- [Work to be completed] From the data below, return each line in which the string "Score" is found.

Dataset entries

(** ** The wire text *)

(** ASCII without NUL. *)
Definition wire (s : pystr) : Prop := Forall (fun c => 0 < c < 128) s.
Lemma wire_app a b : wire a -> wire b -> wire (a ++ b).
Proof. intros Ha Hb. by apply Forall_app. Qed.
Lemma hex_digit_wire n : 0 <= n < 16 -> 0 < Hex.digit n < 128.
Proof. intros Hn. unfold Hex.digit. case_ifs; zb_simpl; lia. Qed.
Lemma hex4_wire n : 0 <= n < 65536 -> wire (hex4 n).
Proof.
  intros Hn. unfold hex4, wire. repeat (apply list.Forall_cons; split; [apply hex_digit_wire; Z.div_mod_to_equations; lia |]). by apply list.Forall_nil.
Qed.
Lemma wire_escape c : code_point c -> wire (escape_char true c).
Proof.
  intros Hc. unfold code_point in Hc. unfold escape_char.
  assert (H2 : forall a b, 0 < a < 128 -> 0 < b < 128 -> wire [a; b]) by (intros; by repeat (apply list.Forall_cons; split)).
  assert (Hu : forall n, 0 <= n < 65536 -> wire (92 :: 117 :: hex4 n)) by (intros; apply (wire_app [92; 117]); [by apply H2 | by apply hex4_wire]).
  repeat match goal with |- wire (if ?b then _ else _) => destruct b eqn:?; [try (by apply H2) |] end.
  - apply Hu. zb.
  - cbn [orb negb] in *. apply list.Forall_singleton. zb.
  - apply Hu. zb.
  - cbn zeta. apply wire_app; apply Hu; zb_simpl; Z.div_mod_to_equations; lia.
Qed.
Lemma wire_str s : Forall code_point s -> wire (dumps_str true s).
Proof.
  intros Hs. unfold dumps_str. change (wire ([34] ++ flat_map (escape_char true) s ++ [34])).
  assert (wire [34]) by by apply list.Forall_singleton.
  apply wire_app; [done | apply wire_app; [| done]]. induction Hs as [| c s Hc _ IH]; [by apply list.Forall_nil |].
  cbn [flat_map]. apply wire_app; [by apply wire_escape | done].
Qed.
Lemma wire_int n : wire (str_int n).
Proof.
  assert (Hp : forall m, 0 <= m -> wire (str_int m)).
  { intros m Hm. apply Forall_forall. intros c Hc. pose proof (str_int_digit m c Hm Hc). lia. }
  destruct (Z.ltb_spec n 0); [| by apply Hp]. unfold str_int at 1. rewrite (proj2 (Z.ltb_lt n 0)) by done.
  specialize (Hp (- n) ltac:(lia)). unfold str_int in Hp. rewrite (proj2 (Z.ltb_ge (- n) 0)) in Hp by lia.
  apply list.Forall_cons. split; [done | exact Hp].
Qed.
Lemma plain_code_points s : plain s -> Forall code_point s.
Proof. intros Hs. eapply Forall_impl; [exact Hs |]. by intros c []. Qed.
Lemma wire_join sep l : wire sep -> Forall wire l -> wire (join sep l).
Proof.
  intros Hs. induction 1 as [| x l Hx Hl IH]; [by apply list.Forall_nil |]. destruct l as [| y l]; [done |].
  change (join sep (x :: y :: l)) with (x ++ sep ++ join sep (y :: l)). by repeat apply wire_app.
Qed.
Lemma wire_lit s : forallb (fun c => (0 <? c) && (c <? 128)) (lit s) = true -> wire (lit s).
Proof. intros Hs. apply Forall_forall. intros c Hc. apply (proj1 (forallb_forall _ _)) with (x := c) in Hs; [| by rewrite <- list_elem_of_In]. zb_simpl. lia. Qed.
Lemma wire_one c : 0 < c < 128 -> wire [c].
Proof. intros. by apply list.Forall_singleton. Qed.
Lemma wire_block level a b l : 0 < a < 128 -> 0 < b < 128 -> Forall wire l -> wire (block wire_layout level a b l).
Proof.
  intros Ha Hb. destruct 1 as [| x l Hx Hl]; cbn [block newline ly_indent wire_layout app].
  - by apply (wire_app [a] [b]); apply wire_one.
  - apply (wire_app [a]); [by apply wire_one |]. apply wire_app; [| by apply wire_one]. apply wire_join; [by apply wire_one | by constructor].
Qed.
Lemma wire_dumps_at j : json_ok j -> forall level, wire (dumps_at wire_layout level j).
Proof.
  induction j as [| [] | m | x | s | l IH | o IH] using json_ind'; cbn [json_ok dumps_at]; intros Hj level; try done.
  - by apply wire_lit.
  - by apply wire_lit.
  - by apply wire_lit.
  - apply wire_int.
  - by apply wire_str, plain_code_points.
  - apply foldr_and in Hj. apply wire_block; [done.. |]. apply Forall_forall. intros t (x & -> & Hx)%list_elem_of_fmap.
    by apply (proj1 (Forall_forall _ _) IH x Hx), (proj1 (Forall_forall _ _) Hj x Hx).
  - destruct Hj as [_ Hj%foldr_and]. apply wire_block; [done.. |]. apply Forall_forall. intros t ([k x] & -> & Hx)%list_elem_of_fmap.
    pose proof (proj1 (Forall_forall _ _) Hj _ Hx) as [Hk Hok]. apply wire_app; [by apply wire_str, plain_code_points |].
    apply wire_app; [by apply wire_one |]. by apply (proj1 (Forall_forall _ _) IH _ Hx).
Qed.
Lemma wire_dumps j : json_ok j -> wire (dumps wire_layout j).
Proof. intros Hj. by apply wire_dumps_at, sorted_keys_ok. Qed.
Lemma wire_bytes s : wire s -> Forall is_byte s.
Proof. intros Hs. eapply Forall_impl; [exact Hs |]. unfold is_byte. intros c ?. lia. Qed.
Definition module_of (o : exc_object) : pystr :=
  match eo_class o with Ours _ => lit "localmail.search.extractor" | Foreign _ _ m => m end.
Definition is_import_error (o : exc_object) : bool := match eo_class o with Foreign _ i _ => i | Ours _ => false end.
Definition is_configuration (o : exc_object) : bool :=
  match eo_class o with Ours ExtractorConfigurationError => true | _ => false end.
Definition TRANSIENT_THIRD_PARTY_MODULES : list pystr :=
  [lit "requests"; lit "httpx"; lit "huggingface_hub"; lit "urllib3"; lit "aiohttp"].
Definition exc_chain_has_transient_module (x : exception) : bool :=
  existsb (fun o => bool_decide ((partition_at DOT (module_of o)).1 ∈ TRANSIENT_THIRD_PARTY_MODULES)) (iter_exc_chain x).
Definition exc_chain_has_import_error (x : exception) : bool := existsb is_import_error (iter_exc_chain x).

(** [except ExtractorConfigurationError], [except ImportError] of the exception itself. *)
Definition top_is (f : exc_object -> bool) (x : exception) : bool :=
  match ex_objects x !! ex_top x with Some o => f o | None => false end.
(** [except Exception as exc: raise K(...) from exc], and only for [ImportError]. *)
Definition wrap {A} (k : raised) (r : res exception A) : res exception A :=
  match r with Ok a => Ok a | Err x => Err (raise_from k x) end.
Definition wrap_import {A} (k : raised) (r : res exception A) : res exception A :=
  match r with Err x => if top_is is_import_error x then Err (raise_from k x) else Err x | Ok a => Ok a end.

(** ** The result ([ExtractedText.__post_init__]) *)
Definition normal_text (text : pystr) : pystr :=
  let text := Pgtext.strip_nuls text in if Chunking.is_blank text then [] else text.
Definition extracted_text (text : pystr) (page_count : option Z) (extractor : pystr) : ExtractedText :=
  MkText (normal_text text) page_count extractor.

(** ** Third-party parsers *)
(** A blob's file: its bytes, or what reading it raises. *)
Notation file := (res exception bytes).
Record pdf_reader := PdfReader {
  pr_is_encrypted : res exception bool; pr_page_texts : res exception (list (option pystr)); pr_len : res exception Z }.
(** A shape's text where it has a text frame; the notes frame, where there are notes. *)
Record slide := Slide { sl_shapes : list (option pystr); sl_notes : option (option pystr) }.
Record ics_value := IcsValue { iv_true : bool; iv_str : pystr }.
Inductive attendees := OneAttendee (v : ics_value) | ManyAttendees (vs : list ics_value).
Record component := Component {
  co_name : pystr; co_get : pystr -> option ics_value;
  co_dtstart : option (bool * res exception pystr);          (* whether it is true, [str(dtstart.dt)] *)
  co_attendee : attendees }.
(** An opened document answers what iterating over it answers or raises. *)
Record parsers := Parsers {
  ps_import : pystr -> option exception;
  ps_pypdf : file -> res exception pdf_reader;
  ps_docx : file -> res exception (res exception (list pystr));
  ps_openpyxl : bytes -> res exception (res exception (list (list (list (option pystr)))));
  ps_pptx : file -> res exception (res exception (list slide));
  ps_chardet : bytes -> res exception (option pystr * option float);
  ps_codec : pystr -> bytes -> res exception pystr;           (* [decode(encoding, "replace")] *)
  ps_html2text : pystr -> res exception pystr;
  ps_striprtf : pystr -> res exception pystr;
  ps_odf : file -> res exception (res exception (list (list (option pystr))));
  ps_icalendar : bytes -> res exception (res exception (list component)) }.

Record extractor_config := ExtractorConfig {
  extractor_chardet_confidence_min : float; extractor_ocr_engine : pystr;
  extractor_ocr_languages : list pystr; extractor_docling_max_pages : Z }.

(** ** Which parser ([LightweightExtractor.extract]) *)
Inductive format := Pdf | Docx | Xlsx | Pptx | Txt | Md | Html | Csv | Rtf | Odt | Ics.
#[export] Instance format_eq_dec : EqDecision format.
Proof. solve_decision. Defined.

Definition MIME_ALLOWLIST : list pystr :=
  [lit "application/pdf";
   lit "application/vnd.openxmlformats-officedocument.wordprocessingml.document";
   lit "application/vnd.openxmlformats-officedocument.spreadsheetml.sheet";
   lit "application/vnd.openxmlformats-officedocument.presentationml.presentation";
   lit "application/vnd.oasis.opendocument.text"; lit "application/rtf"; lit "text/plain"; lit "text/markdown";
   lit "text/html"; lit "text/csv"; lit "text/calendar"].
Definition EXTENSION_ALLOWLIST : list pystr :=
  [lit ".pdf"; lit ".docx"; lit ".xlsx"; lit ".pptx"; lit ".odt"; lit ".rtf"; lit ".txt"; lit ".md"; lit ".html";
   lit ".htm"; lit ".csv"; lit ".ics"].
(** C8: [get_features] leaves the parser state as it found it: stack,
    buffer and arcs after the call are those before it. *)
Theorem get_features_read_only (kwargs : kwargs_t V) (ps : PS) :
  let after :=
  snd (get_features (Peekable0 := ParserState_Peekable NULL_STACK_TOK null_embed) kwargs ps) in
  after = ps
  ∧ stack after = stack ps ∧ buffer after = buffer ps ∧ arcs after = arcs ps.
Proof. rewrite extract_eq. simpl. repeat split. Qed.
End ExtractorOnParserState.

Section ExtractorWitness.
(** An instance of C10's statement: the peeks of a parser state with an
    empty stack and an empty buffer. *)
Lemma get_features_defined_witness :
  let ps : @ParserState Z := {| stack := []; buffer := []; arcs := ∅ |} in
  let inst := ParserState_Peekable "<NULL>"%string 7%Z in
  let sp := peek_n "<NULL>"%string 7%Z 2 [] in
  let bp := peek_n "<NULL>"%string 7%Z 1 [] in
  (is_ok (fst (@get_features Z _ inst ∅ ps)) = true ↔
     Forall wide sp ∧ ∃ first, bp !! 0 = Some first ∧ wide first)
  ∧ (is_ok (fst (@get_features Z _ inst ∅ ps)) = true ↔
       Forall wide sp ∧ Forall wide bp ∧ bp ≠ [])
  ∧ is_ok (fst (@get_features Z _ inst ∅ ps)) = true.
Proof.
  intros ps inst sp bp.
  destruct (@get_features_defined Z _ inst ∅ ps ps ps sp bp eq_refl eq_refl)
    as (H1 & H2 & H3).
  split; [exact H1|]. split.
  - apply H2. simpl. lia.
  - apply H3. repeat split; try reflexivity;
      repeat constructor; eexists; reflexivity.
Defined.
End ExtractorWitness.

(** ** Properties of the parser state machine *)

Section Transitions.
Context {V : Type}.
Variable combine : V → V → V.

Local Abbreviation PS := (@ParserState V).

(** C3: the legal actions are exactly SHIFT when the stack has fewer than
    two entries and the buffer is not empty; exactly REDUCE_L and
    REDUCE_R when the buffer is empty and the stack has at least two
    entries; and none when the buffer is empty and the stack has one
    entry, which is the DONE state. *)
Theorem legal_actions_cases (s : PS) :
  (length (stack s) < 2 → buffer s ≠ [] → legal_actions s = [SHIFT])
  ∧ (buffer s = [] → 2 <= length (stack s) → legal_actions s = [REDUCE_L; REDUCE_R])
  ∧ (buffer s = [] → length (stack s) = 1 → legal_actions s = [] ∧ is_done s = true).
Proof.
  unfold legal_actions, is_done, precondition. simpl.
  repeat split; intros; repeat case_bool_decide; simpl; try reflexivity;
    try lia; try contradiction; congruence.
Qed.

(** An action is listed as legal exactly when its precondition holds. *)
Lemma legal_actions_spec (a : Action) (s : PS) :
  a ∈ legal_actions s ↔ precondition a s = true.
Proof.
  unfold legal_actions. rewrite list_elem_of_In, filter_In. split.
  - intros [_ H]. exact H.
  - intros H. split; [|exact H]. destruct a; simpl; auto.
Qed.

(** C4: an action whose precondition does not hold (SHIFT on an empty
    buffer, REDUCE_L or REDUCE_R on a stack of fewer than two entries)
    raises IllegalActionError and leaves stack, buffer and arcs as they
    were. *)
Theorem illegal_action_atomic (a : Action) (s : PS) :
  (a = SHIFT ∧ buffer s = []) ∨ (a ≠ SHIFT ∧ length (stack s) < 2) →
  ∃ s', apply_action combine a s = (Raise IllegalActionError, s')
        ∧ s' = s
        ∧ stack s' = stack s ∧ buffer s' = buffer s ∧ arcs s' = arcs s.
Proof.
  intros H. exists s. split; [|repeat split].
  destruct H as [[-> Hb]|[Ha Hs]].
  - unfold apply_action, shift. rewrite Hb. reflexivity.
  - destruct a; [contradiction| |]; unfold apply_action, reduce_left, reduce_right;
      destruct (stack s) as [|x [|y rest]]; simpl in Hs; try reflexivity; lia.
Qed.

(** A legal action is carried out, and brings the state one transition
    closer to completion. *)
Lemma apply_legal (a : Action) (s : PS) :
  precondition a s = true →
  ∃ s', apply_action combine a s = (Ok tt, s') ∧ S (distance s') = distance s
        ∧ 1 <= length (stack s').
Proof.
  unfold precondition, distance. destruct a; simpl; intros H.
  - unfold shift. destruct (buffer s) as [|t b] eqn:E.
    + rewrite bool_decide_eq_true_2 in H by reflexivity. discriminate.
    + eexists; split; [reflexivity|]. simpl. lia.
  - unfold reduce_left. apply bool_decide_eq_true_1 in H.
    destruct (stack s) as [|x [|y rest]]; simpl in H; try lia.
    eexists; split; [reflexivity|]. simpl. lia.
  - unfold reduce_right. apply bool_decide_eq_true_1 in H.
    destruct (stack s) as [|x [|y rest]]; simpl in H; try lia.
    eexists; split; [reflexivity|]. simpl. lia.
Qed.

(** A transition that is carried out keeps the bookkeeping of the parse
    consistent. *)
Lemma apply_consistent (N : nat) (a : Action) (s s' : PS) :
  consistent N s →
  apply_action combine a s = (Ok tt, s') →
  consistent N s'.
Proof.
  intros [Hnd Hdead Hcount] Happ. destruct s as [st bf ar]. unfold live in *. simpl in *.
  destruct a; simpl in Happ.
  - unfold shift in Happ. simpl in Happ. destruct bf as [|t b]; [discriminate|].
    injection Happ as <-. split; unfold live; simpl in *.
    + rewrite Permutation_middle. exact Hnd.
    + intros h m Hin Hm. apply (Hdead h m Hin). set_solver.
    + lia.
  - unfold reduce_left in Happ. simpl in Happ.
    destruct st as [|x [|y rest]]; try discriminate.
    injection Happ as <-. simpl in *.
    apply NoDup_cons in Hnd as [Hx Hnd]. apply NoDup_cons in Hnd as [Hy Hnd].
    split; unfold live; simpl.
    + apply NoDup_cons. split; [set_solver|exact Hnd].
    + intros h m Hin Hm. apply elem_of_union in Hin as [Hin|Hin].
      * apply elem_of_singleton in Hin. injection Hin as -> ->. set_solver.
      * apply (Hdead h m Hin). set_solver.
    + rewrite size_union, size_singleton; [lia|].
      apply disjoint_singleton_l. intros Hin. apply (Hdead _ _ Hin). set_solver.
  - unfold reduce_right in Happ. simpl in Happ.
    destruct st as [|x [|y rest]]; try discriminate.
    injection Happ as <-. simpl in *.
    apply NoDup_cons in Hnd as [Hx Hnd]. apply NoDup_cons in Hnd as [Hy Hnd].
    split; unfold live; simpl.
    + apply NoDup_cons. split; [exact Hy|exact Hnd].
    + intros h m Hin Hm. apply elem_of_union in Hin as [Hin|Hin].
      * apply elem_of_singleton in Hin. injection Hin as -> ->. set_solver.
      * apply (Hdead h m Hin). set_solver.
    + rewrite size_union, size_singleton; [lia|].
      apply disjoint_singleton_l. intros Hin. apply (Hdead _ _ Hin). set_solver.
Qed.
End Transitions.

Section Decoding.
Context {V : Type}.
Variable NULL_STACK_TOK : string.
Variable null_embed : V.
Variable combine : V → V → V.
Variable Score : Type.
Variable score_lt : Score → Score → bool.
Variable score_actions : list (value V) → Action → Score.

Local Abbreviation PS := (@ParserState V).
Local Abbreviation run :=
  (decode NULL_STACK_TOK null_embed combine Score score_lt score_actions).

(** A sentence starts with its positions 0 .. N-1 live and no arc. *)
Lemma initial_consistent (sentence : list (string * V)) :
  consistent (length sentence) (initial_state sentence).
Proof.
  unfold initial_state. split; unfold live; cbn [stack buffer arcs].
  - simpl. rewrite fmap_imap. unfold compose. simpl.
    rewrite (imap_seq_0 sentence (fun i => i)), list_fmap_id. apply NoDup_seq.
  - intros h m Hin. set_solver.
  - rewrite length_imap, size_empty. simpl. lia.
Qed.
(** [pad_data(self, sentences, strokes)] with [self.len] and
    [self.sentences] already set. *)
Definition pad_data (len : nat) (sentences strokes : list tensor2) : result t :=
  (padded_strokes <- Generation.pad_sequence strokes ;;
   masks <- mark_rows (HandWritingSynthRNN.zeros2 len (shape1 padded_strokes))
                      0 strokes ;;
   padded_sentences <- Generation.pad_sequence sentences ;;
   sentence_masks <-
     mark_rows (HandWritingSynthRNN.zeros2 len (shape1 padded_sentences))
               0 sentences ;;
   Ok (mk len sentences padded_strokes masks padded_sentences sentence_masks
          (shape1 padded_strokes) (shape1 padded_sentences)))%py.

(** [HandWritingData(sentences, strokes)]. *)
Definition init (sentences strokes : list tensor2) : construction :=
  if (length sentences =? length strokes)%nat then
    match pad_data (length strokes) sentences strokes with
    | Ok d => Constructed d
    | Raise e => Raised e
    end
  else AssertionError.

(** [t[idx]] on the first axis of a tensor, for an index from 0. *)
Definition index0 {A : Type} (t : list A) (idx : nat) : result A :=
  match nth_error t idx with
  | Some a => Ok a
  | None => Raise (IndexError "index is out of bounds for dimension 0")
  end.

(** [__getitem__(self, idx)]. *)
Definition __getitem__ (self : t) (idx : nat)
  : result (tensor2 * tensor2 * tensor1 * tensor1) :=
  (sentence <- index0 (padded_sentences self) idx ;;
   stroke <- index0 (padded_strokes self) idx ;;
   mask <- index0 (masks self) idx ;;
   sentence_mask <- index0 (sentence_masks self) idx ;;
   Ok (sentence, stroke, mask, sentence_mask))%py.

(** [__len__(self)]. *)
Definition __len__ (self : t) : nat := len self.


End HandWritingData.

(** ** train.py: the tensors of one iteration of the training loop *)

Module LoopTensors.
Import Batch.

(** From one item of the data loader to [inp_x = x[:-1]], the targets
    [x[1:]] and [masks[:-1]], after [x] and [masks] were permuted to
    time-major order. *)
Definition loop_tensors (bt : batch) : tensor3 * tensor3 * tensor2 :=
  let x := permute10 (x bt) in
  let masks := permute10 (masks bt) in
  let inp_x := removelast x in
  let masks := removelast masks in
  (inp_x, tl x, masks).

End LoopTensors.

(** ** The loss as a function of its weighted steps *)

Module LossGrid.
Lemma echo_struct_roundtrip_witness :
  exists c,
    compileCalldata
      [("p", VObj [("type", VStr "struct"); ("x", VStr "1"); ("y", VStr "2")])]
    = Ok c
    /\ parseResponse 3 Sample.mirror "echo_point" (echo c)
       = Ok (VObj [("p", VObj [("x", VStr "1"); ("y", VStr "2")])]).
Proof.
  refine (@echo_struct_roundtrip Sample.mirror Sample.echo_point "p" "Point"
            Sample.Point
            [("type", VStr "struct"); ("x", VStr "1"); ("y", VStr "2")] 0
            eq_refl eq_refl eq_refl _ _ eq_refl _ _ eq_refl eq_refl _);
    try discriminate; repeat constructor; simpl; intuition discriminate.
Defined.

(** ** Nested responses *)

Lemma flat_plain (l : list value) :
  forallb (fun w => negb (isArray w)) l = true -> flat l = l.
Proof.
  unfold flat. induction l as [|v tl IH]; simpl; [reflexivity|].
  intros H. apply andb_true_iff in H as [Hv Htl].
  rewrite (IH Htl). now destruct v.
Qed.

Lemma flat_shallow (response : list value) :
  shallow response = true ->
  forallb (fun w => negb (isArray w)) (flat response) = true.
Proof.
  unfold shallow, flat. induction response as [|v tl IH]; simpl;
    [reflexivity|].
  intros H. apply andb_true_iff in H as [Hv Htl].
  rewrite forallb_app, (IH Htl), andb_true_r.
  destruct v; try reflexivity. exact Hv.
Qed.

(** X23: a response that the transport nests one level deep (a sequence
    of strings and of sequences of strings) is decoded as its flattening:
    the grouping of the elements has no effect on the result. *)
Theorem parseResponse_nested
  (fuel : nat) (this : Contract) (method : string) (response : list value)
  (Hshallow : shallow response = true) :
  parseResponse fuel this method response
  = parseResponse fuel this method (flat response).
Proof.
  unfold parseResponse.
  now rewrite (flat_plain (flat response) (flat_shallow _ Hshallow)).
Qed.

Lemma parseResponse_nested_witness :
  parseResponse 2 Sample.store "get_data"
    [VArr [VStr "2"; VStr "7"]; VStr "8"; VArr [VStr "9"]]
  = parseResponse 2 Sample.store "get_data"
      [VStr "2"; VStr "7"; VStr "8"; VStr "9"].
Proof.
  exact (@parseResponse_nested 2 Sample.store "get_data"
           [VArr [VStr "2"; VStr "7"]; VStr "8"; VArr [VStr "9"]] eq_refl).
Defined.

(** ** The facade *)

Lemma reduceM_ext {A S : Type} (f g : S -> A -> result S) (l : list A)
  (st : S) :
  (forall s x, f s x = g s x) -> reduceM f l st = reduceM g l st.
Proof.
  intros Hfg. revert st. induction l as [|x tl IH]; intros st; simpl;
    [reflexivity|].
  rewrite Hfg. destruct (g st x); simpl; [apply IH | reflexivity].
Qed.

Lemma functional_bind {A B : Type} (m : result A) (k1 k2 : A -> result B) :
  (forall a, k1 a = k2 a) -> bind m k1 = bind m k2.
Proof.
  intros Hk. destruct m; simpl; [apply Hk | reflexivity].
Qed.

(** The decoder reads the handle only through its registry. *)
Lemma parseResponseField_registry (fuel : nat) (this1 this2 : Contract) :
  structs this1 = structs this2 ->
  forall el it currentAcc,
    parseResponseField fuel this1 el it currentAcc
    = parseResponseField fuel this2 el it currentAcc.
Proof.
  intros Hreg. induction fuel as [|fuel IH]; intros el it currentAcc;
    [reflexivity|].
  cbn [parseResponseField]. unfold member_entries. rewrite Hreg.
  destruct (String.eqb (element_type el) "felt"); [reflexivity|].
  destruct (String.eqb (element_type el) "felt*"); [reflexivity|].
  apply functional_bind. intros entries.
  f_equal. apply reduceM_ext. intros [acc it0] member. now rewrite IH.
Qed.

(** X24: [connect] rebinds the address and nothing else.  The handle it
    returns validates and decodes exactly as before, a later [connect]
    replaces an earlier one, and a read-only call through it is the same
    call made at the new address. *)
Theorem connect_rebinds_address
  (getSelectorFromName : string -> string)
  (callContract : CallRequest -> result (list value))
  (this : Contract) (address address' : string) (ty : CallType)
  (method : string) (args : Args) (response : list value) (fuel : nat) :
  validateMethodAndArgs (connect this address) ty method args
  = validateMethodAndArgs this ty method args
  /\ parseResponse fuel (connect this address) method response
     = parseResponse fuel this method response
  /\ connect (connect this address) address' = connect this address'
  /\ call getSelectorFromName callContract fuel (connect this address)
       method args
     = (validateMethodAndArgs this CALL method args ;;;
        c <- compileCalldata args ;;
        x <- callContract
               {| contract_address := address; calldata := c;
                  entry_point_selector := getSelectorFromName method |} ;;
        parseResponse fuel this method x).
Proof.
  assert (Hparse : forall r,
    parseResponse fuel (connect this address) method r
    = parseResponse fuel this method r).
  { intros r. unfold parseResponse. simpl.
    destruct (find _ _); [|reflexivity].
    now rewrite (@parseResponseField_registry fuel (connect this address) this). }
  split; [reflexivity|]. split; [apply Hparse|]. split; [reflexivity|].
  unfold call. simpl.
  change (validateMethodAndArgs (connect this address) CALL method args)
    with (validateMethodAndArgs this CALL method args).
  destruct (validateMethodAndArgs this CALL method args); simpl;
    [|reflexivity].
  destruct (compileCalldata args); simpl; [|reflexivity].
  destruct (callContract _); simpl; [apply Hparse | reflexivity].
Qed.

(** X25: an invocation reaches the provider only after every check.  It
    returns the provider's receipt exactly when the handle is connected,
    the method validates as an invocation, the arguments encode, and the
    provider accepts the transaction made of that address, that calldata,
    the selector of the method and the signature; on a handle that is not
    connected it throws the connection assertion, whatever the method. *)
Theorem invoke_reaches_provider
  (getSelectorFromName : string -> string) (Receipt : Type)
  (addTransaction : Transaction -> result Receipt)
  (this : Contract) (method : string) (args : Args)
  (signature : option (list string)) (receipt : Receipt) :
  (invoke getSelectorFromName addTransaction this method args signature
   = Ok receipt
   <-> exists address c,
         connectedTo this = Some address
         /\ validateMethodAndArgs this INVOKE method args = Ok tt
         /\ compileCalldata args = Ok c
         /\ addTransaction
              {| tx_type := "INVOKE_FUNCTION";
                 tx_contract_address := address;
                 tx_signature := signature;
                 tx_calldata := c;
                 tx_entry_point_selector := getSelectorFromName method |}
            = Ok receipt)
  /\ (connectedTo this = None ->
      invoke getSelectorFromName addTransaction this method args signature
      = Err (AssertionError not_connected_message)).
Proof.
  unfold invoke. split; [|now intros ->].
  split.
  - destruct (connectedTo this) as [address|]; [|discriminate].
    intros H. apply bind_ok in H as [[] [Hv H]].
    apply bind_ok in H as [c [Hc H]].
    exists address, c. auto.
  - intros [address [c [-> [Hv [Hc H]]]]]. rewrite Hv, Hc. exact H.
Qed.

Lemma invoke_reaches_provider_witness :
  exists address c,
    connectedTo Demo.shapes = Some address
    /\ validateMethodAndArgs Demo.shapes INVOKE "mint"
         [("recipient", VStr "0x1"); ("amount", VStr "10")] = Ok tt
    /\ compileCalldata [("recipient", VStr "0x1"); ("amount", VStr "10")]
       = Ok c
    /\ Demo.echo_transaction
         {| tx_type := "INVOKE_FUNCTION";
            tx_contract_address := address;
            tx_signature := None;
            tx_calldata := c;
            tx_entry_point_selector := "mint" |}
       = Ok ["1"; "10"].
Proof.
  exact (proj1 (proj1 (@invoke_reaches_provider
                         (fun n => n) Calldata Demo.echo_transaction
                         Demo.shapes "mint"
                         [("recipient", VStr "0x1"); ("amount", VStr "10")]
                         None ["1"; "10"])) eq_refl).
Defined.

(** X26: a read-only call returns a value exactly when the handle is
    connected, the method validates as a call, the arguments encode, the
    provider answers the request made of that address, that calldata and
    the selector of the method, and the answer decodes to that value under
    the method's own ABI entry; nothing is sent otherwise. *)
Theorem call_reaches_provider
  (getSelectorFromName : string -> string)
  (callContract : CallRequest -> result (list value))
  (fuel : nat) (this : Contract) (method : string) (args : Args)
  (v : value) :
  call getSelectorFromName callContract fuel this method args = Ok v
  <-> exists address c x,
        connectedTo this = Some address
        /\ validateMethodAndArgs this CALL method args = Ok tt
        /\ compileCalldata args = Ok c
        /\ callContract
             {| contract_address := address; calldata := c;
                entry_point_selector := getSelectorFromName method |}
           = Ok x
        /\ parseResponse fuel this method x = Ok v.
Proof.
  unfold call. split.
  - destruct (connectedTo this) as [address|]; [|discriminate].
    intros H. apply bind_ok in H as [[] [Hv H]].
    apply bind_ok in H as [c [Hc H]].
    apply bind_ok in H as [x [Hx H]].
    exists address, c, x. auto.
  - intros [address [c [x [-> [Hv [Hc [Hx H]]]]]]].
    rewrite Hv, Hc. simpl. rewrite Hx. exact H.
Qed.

- [Response area]
Variable Score : Type.
Variable score_lt : Score → Score → bool.
Variable score_actions : list (value V) → Action → Score.
  (decode NULL_STACK_TOK null_embed combine Score score_lt score_actions).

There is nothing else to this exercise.